Before the visitor influx, banana exports sustained St Lucia, especially after 1964 when it stopped producing sugar cane. Realising the island's potential as a tourist destination, the government is now focusing its efforts on further diversification, principally directed towards the creation of a service sector based on tourism and financial services.

There is indeed a lot on offer on the island: St Lucia has excellent beaches, mountain scenery, the Qualibou Volcano and its boiling sulphur springs, orchids and exotic plants, and tropical flower-lined roadsides. There is still considerable British and French influence felt on the island. Fierce resistance from the indigenous Carib Indians kept British and French colonists away from the island for 50 years. Then, between the signing of a peace treaty with the French in 1660 and the British takeover of the island in 1814, ownership changed no fewer than 14 times! The British maintained control until 1979, when St Lucia was granted independence. The French influence lives on in the patois spoken in the country.

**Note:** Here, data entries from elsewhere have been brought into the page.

(** [matchesFilter]: every criterion that is set and not met returns
    [false]; the header loops stop at the first match. *)
Definition matchesFilter (entry : Entries) (options : FilterOptions) : bool :=
  let req := Entries_Request entry in
  let resp := Entries_Response entry in
  if negb (String.eqb (FilterOptions_URL options) "")
     && (if FilterOptions_UseRegex options
         then match regexp_Compile (FilterOptions_URL options) with
              | Some re => negb (re (Request_URL req))
              | None => false
              end
         else negb (Contains (Request_URL req) (FilterOptions_URL options)))
  then false
  else if negb (String.eqb (FilterOptions_Method options) "")
          && negb (String.eqb (Request_Method req) (FilterOptions_Method options))
  then false
  else if Z.ltb 0 (FilterOptions_StatusCode options)
          && negb (Z.eqb (Response_Status resp) (FilterOptions_StatusCode options))
  then false
  else if Z.ltb 0 (FilterOptions_StatusCodeMin options)
          && Z.ltb (Response_Status resp) (FilterOptions_StatusCodeMin options)
  then false
  else if Z.ltb 0 (FilterOptions_StatusCodeMax options)
          && Z.ltb (FilterOptions_StatusCodeMax options) (Response_Status resp)
  then false
  else if negb (String.eqb (FilterOptions_ContentType options) "")
          && negb (existsb
                     (fun header =>
                        EqualFold (Headers_Name header) "Content-Type"
                        && Contains (Headers_Value header)
                             (FilterOptions_ContentType options))
                     (elems (Response_Headers resp)))
  then false
  else if negb (IsZero (FilterOptions_StartTime options))
          && Z.ltb (Entries_StartedDateTime entry) (FilterOptions_StartTime options)
  then false
  else if negb (IsZero (FilterOptions_EndTime options))
          && Z.ltb (FilterOptions_EndTime options) (Entries_StartedDateTime entry)
  then false
  else if PrimFloat.ltb 0%float (FilterOptions_MinDuration options)
          && PrimFloat.ltb (Entries_Time entry) (FilterOptions_MinDuration options)
  then false
  else if PrimFloat.ltb 0%float (FilterOptions_MaxDuration options)
          && PrimFloat.ltb (FilterOptions_MaxDuration options) (Entries_Time entry)
  then false
  else if negb (String.eqb (FilterOptions_ResourceType options) "")
          && negb (String.eqb (Entries_ResourceType entry)
                     (FilterOptions_ResourceType options))
  then false
  else if FilterOptions_HasError options
          && (Z.ltb (Response_Status resp) 400 || Z.leb 600 (Response_Status resp))
  then false
  else if negb (String.eqb (FilterOptions_HeaderName options) "")
          && negb (existsb
                     (fun header =>
                        EqualFold (Headers_Name header)
                          (FilterOptions_HeaderName options)
                        && (String.eqb (FilterOptions_HeaderValue options) ""
                            || Contains (Headers_Value header)
                                 (FilterOptions_HeaderValue options)))
                     (elems (Request_Headers req)))
  then false
  else if negb (String.eqb (FilterOptions_RespHeaderName options) "")
          && negb (existsb
                     (fun header =>
                        EqualFold (Headers_Name header)
                          (FilterOptions_RespHeaderName options)
                        && (String.eqb (FilterOptions_RespHeaderValue options) ""
                            || Contains (Headers_Value header)
                                 (FilterOptions_RespHeaderValue options)))
                     (elems (Response_Headers resp)))
  then false
  else true.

Add the people's friendliness and hospitability, and any visitor to St Lucia will be able to relax and enjoy the islanders' leisurely lifestyle.

Geography
St Lucia is the second-largest of the Windward Islands. It has some of the finest mountain scenery in the West Indies, rich with tropical vegetation. For such a small island, 43km (27 miles) by 23km (14 miles), St Lucia has a great variety of plant and animal life. Orchids and exotic plants of the genus anthurium grow wild in the rainforests and the roadsides are covered with many colorful tropical flowers. Flamboyant trees spread shade and blossom everywhere. Indigenous wildlife includes a species of ground lizard unique to St Lucia, and the agouti and the manicou, two rodents, common throughout the island. The Amazona versicolor parrot is another, though more elusive, inhabitant of the deep interior rainforest. The highest peak is Mount Gimie at 950m (3117ft). Most spectacular are Gros Piton and Petit Piton, ancient, volcanic forest-covered cones which rise out of the sea on the west coast. Soufri (vents in a volcano which exude hydrogen sulphide, steam and other gases) and boiling waterpools can be seen here. The mountains are intersected by short rivers which in some areas form broad fertile valleys. The island has excellent beaches and is surrounded by a clear, warm sea.